A doctor in the central city of Sacaba said most of those killed and injured on Friday had bullet wounds, according to the Associated News agency.
Bolivia’s authorities did not report any deaths in the city.
Mr Morales resigned last Sunday amid protests following the presidential election. He has since fled to Mexico.
Mr Morales told the BBC earlier on Friday that there were no meaningful charges that could be brought against him over October’s disputed election.
He was responding to interim President Jeanine Áñez, who said he could be prosecuted if he returned to Bolivia.
The new government has broken ties with Venezuela, and is also sending home more than 700 Cuban medics.
The moves are meant to show that the new authorities are distancing themselves from Mr Morales’ regional left-wing allies.
What’s the latest from Sacaba?
Hospital director Guadalberto Lara told AP that most of the killed and injured in the town of Sacaba had bullet wounds.
Witnesses said police opened fire on protesters calling for the return of Mr Morales to Bolivia.
Separately, an AFP correspondent said five supporters of the former president were killed after seeing the bodies at a local hospital.
Also on Friday, riot police fired tear gas to disperse protesters in La Paz, the country’s administrative centre,
Mr Morales, 60, has said he was forced to stand down but did so willingly “so there would be no more bloodshed”.
But his resignation triggered clashes around Bolivia between his supporters and police.
What did Evo Morales say?
In Friday’s interview with BBC Mundo, Mr Morales said: “What charges can they bring against me?
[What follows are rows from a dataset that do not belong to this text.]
Lemma process_symbol_outcome (api_key : option string) (base_url : string)
    (start_date end_date : Z) (symbol : string) (w : world) :
  exists evs,
    trace (snd (process_symbol float_of_str http api_key base_url
                               start_date end_date symbol w)) = trace w ++ evs
    /\ (fst (process_symbol float_of_str http api_key base_url
                            start_date end_date symbol w), plots_of evs)
       = symbol_outcome float_of_str start_date end_date symbol
                        (http (requests_made w)) (http (S (requests_made w))).
Proof.
  unfold process_symbol, symbol_outcome.
  set (w0 := print (Processing symbol) (log INFO (Processing symbol) w)).
  assert (Hn0 : requests_made w0 = requests_made w) by reflexivity.
  assert (Ht0 : trace w0 = trace w ++ [Logged INFO (Processing symbol);
                                       Printed (Processing symbol)]).
  { unfold w0. cbn [trace print log emit]. rewrite <- app_assoc. reflexivity. }
  destruct (fetch_insider_transactions_spec symbol api_key base_url w0)
    as (Hr1 & Hn1 & evs1 & Ht1 & Hq1 & Hp1).
  destruct (fetch_insider_transactions http symbol api_key base_url w0) as [tr w1].
  cbn [fst snd] in Hr1, Hn1, Ht1. rewrite Hn0 in Hr1, Hn1. rewrite <- Hr1.
  destruct (is_null tr) eqn:Enull.
  { eexists. cbn [fst snd trace print log emit requests_made].
    rewrite Ht1, Ht0, <- !app_assoc. split; [reflexivity|].
    rewrite !plots_of_app, Hp1. reflexivity. }
  destruct (fetch_overview_spec symbol api_key base_url w1)
    as (Hr2 & Hn2 & evs2 & Ht2 & Hq2 & Hp2).
  destruct (fetch_overview http symbol api_key base_url w1) as [ov w2].
  cbn [fst snd] in Hr2, Hn2, Ht2. rewrite Hn1 in Hr2, Hn2. rewrite <- Hr2.
  destruct (is_null ov) eqn:Enull2.
  { eexists. cbn [fst snd trace print log emit requests_made].
    rewrite Ht2, Ht1, Ht0, <- !app_assoc. split; [reflexivity|].
    rewrite !plots_of_app, Hp1, Hp2. reflexivity. }
  destruct ov as [| | | | |o];
    try (eexists; cbn [fst snd]; rewrite Ht2, Ht1, Ht0, <- !app_assoc;
         split; [reflexivity|]; rewrite !plots_of_app, Hp1, Hp2; reflexivity).
  destruct (read_market_cap_spec symbol o w2) as (Hr3 & Hn3 & evs3 & Ht3 & Hq3 & Hp3).
  destruct (read_market_cap float_of_str symbol o w2) as [cap w3].
  cbn [fst snd] in Hr3, Hn3, Ht3. rewrite <- Hr3.
  destruct (compute_insider_history_json float_of_str tr start_date end_date)
    as [history warns].
  cbn [fst].
  pose proof (plots_of_warnings warns) as Hp4.
  set (evs4 := map (fun v => Logged WARNING (SkippingInvalidDate v)) warns) in *.
  destruct history as [[|r h]|c].
  - eexists. cbn [fst snd trace print log emit emit_all requests_made].
    rewrite Ht3, Ht2, Ht1, Ht0, <- !app_assoc. split; [reflexivity|].
    rewrite !plots_of_app, Hp1, Hp2, Hp3, Hp4. reflexivity.
  - set (w4 := emit_all evs4 w3).
    destruct (plot_insider_history_spec symbol (r :: h) cap w4)
      as (Hr5 & Hn5 & evs5 & Ht5 & Hq5 & Hp5).
    destruct (plot_insider_history symbol (r :: h) cap w4) as [fn w5].
    cbn [fst snd] in Hr5, Hn5, Ht5.
    eexists. cbn [fst snd trace print log emit emit_all requests_made].
    rewrite Ht5. unfold w4. cbn [trace emit_all].
    rewrite Ht3, Ht2, Ht1, Ht0, <- !app_assoc. split; [reflexivity|].
    rewrite !plots_of_app, Hp1, Hp2, Hp3, Hp4, Hp5. reflexivity.
  - eexists. cbn [fst snd trace print log emit emit_all requests_made].
    rewrite Ht3, Ht2, Ht1, Ht0, <- !app_assoc. split; [reflexivity|].
    rewrite !plots_of_app, Hp1, Hp2, Hp3, Hp4. reflexivity.
Qed.

Lemma process_symbol_plots (api_key : option string) (base_url : string)
    (start_date end_date : Z) (symbol : string) (w : world) :
  plots_of (trace (snd (process_symbol float_of_str http api_key base_url
                                       start_date end_date symbol w)))
  = plots_of (trace w)
    ++ snd (symbol_outcome float_of_str start_date end_date symbol
                           (http (requests_made w)) (http (S (requests_made w)))).
Proof.
  destruct (process_symbol_outcome api_key base_url start_date end_date symbol w)
    as (evs & Ht & Ho).
  rewrite Ht, plots_of_app, <- Ho. reflexivity.
Qed.

Lemma process_symbol_result (api_key : option string) (base_url : string)
    (start_date end_date : Z) (symbol : string) (w : world) :
  fst (process_symbol float_of_str http api_key base_url
                      start_date end_date symbol w)
  = fst (symbol_outcome float_of_str start_date end_date symbol
                        (http (requests_made w)) (http (S (requests_made w)))).
Proof.
  destruct (process_symbol_outcome api_key base_url start_date end_date symbol w)
    as (evs & Ht & Ho).
  rewrite <- Ho. reflexivity.
Qed.

Lemma process_symbol_requests (api_key : option string) (base_url : string)
    (start_date end_date : Z) (symbol : string) (w : world) :
  exists p, requests_of (trace (snd (process_symbol float_of_str http api_key base_url
                                                    start_date end_date symbol w)))
            = requests_of (trace w) ++ p
    /\ requests_made (snd (process_symbol float_of_str http api_key base_url
                                          start_date end_date symbol w))
       = (requests_made w + length p)%nat
    /\ ((p = [("INSIDER_TRANSACTIONS", symbol)]%string
         /\ fst (process_symbol float_of_str http api_key base_url
                                start_date end_date symbol w) = Done None)
        \/ p = insider_schedule [symbol]).
Proof.
  destruct (process_symbol_spec api_key base_url start_date end_date symbol w)
    as (evs & Ht & [(Hn & Hq & _ & Hr)|(Hn & Hq & _)]).
  - exists (requests_of evs). rewrite Ht, requests_of_app, Hn, Hq.
    split; [reflexivity|]. split; [simpl; lia|]. left. split; [reflexivity | exact Hr].
  - exists (requests_of evs). rewrite Ht, requests_of_app, Hn, Hq.
    split; [reflexivity|]. split; [simpl; lia|]. right. reflexivity.
Qed.

Lemma process_symbols_requests (api_key : option string) (base_url : string)
    (start_date end_date : Z) (symbols : list string) (w : world) :
  exists p, requests_of (trace (snd (process_symbols float_of_str http api_key base_url
                                                     start_date end_date symbols w)))
            = requests_of (trace w) ++ p
    /\ p `prefix_of` insider_schedule symbols
    /\ requests_made (snd (process_symbols float_of_str http api_key base_url
                                           start_date end_date symbols w))
       = (requests_made w + length p)%nat.
Proof.
  revert w. induction symbols as [|symbol rest IH]; intros w.
  - exists []. cbn [process_symbols snd]. rewrite app_nil_r.
    split; [reflexivity|]. split; [reflexivity | simpl; lia].
  - cbn [process_symbols].
    destruct (process_symbol_requests api_key base_url start_date end_date symbol w)
      as (p & Hq & Hn & Hp).
    destruct (process_symbol float_of_str http api_key base_url
                             start_date end_date symbol w) as [[[u|]|c] w1];
      cbn [fst snd] in *.
    + destruct Hp as [[_ Hd]| ->]; [discriminate|].
      destruct (IH w1) as (p' & Hq' & Hpre & Hn').
      exists (insider_schedule [symbol] ++ p'). rewrite Hq', Hq, <- app_assoc.
      split; [reflexivity|]. split.
      * change (insider_schedule (symbol :: rest))
          with (insider_schedule [symbol] ++ insider_schedule rest).
        apply prefix_app. exact Hpre.
      * rewrite Hn', Hn, length_app. lia.
    + exists p. split; [exact Hq|]. split; [|exact Hn].
      destruct Hp as [[-> _]| ->].
      * exists (("OVERVIEW", symbol)%string :: insider_schedule rest). reflexivity.
      * exists (insider_schedule rest). reflexivity.
    + exists p. split; [exact Hq|]. split; [|exact Hn].
      destruct Hp as [[-> _]| ->].
      * exists (("OVERVIEW", symbol)%string :: insider_schedule rest). reflexivity.
      * exists (insider_schedule rest). reflexivity.
Qed.

(** X8.  [main] requests the symbols in order, the transactions of a
    symbol and then its overview: the requests of a run are a prefix of
    that schedule. *)
Theorem insider_main_requests (env : gmap string string) (w : world) :
  exists p,
    requests_of (trace (snd (insider_main float_of_str http today env w)))
    = requests_of (trace w) ++ p
    /\ p `prefix_of` insider_schedule (parse_symbols (default "" (env !! "SYMBOLS")))
    /\ requests_made (snd (insider_main float_of_str http today env w))
       = (requests_made w + length p)%nat.
Proof.
  unfold insider_main.
  destruct (nonempty (default "" (env !! "SYMBOLS"))); cbn [negb].
  - apply process_symbols_requests.
  - exists []. cbn [snd trace print log emit requests_made].
    rewrite !requests_of_app, !app_nil_r.
    split; [reflexivity|]. split; [apply prefix_nil | simpl; lia].
Qed.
Electoral fraud?
“Do I administer the electoral commission?” he continued, arguing that several members of that body were key opposition figures.
Mr Morales also refuted the idea that he could be banned from any future vote.
“If I want to return, it’s ‘Evo can’t come back’. Why so much fear of me?” he asked.
How did Jeanine Áñez become leader?
Ms Áñez, 52, is a qualified lawyer and a fierce critic of Mr Morales. She was previously director of the Totalvision TV station, and has been a senator since 2010.
As the deputy Senate leader, Ms Áñez took temporary control of the body last Tuesday after Bolivia’s vice-president and the leaders of the senate and lower house resigned.
That put her next in line for the presidency under the constitution.
The appointment of Ms Áñez, an opposition senator, as interim leader has been endorsed by Bolivia’s Constitutional Court.
Ms Áñez has said she wants to hold elections as soon as possible, denying that took place against Mr Morales.
The US has recognised her as the leader, saying it looks forward to working with Bolivia’s interim administration.
Mr Morales has branded Ms Áñez “a coup-mongering right-wing senator” and condemned the US recognition of her interim rule.
In the country, reaction to Ms Áñez’s assumption of power has been mixed.
How did we get here?
Mr Morales, a former coca farmer, was first elected in 2005 and took office in 2006, the country’s first leader from the indigenous community.
He won plaudits for fighting poverty and improving Bolivia’s economy but drew controversy by defying constitutional limits to run for a fourth term in October’s election.
Pressure had been growing on him since contested election results suggested he had won outright in the first round.
The result was called into question by the Organization of American States (OAS), a regional body, which had found “clear manipulation” and called for the result to be annulled.
In response, Mr Morales agreed to hold fresh elections. But his main rival, Carlos Mesa – who came second in the vote – said Mr Morales should not stand in any new vote.
The chief of the armed forces, Gen Williams Kaliman, then urged Mr Morales to step down in the interests of peace and stability.
Announcing his resignation, Mr Morales said he had taken the decision in order to stop fellow socialist leaders from being “harassed, persecuted and threatened”.